Reepicheep pontificates, as Lucy and Eustace whisper.
“Not much time,” grouses Drinian, turning around. “King-?”
Empty space is all that’s there.
(King Edmund is elsewhere.)
*
She walks out of the sun, the twilight of her father’s island waning.
He follows her, matches pace with her, not really knowing why
*
Night long fallen and he steals away from the others.
The hillside yawns open.
*
She knew he’d come.
(He knew she’d wait.)
*
“I know the stories,” she says, crystal and quiet.
He pulls the ancient book of legends out of her hands. “That’s not quite me anymore.”
Her gaze stays anyway.
He sees colors and the night sky.
*
She is laughing, for his stories and at hers, and he doesn’t think about witches or magickry at all.

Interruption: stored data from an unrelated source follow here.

Lemma written_width posts : Forall (λ record, length record = 4) (written posts).
Proof.
  induction posts as [|post posts IH]; [done|]. cbn.
  destruct (exportable post) eqn:Hpost; [|done].
  constructor; [|done]. by destruct post.
Qed.

(** X13: whatever the payloads, and whether it returns or raises,
    [save_to_csv] leaves a file that starts with the header, in which
    every record has four fields, and whose data records are the records
    of the first payloads of the batch, in order. *)
Theorem save_to_csv_shape posts w :
  ∃ records,
    csv_file (save_to_csv posts w).2 = Some (header_record :: records) ∧
    Forall (λ record, length record = 4) (header_record :: records) ∧
    records `prefix_of` (record_of <$> posts).
Proof.
  exists (written posts). split.
  - rewrite save_to_csv_run. by destruct (writerows_result posts) as [[]|e|].
  - split; [|apply written_prefix].
    constructor; [done|apply written_width].
Qed.



(** ** Writing a batch again *)

Lemma write_rows_union rows (t : Table) :
  write_rows rows t = list_to_map (reverse rows) ∪ t.
Proof.
  unfold write_rows. induction rows as [|row rows IH] using rev_ind.
  { cbn. by rewrite (left_id_L ∅ (∪)). }
  rewrite foldl_app, reverse_app. cbn [foldl reverse rev_append app].
  rewrite IH. destruct row as [k r]. cbn [list_to_map fst snd].
  rewrite list_to_map_cons. by rewrite insert_union_l.
Qed.

Lemma write_rows_idempotent rows (t : Table) :
  write_rows rows (write_rows rows t) = write_rows rows t.
Proof.
  rewrite !write_rows_union, (assoc_L (∪)). f_equal. apply (idemp_L (∪)).
Qed.

Section Rerun.

Variable rowid_of_text : string → option Z.

(** A batch write that returns, with no NULL given for [id], writes rows
    that can be read off the tuples. *)
Lemma cursor_executemany_rows seq_of_parameters : ∀ w w',
  cursor_executemany rowid_of_text seq_of_parameters w = (Return tt, w') →
  (∀ id user_id title body,
     (id, user_id, title, body) ∈ seq_of_parameters → id ≠ JNull) →
  ∃ rows,
    Forall2 (λ params row, resolved rowid_of_text params = Some row)
      seq_of_parameters rows ∧
    w' = set_conn {| durable := durable (conn w);
                     working := write_rows rows (working (conn w));
                     unavailable := unavailable (conn w) |} w.
Proof.
  induction seq_of_parameters as [|[[[id user_id] title] body] rest IH];
    intros w w'.
  { cbn. unfold ret. intros [= <-] _. exists []. split; [done|].
    by destruct w as [[] ? ?]. }
  rewrite cursor_executemany_cons.
  destruct ((values ← bind_parameters (id, user_id, title, body);
             insert_or_replace rowid_of_text values) w) as [r1 w1] eqn:Hone.
  apply execute_one_run in Hone
    as [(e & -> & ->)
       |(sid & su & st & sb & rowid & -> & Hid & Hu & Ht & Hb & _ & Hrowid & ->)];
    [done|].
  intros Hrest Hnull.
  destruct (IH _ _ Hrest) as (rows & Hrows & ->).
  { intros id' user_id' title' body' Hin.
    apply (Hnull id' user_id' title' body'). by right. }
  exists ((rowid, (su, st, sb)) :: rows). split; [|done].
  constructor; [|done]. unfold resolved.
  rewrite (resolve_rowid_not_null _ _ _ _ _
             (Hnull id user_id title body ltac:(by left)) Hid Hrowid).
  by rewrite Hid, Hu, Ht, Hb.
Qed.

Lemma cursor_executemany_resolved seq_of_parameters rows : ∀ w,
  Forall2 (λ params row, resolved rowid_of_text params = Some row)
    seq_of_parameters rows →
  unavailable (conn w) = None →
  cursor_executemany rowid_of_text seq_of_parameters w
  = (Return tt,
     set_conn {| durable := durable (conn w);
                 working := write_rows rows (working (conn w));
                 unavailable := unavailable (conn w) |} w).
Proof.
  intros w Hrows. revert w.
  induction Hrows as [|[[[id user_id] title] body] [rowid row] rest rows Hrow _ IH];
    intros w Hav.
  { cbn. unfold ret. by destruct w as [[] ? ?]. }
  unfold resolved in Hrow.
  destruct (explicit_rowid rowid_of_text id) as [k|] eqn:Hk; [|done].
  destruct (adapted id) as [|sid] eqn:Hid; [done|].
  destruct (adapted user_id) as [|su] eqn:Hu; [done|].
  destruct (adapted title) as [|st] eqn:Ht; [done|].
  destruct (adapted body) as [|sb] eqn:Hb; [done|].
  injection Hrow as -> <-.
  rewrite cursor_executemany_cons, bind_run, bind_parameters_run.
  rewrite Hid, Hu, Ht, Hb, insert_or_replace_run, Hav.
  rewrite (resolve_rowid_resolved _ _ _ _ _ Hid Hk).
  rewrite IH by done.
  unfold with_row, set_conn. simpl. by rewrite Hav.
Qed.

“So, you’re called something after all,” the joke falls awkward from his lips, the way her name does.
Her eyes gleam, blamelessly innocent. It feels like a promise, the fate he knows she’ll choose.
*
“There is one thing I shall ask of you,” she whispers, as they edge closer to morning, to the end.
He gives the kiss, emboldened (she feels like starlight).
She takes his hands in hers after, and the moment glides dreamlike.
It’s all right. No one sees.
*
Nothing ever waits. It was never his place to stay.
She stands apart, and another King steps before her, treading daylight.
She smiles at Caspian, doesn’t look past Caspian.
-Edmund doesn’t regret.
*
And the Star’s Daughter, she rises for the sun.
She waits for the one, and she bids the other farewell.
She will dream of a place beyond the sea, a realm that he once ruled
Remember that he smiled goodbye.
*
(Edmund will remember her name. Remember that she told him first.)
****
Erm…exams wire my brain to come up with crazy pairings? :p
I decided to post this before I ‘tinkered’ it into purple prose, or something just as terrible. I like it sparse…I think.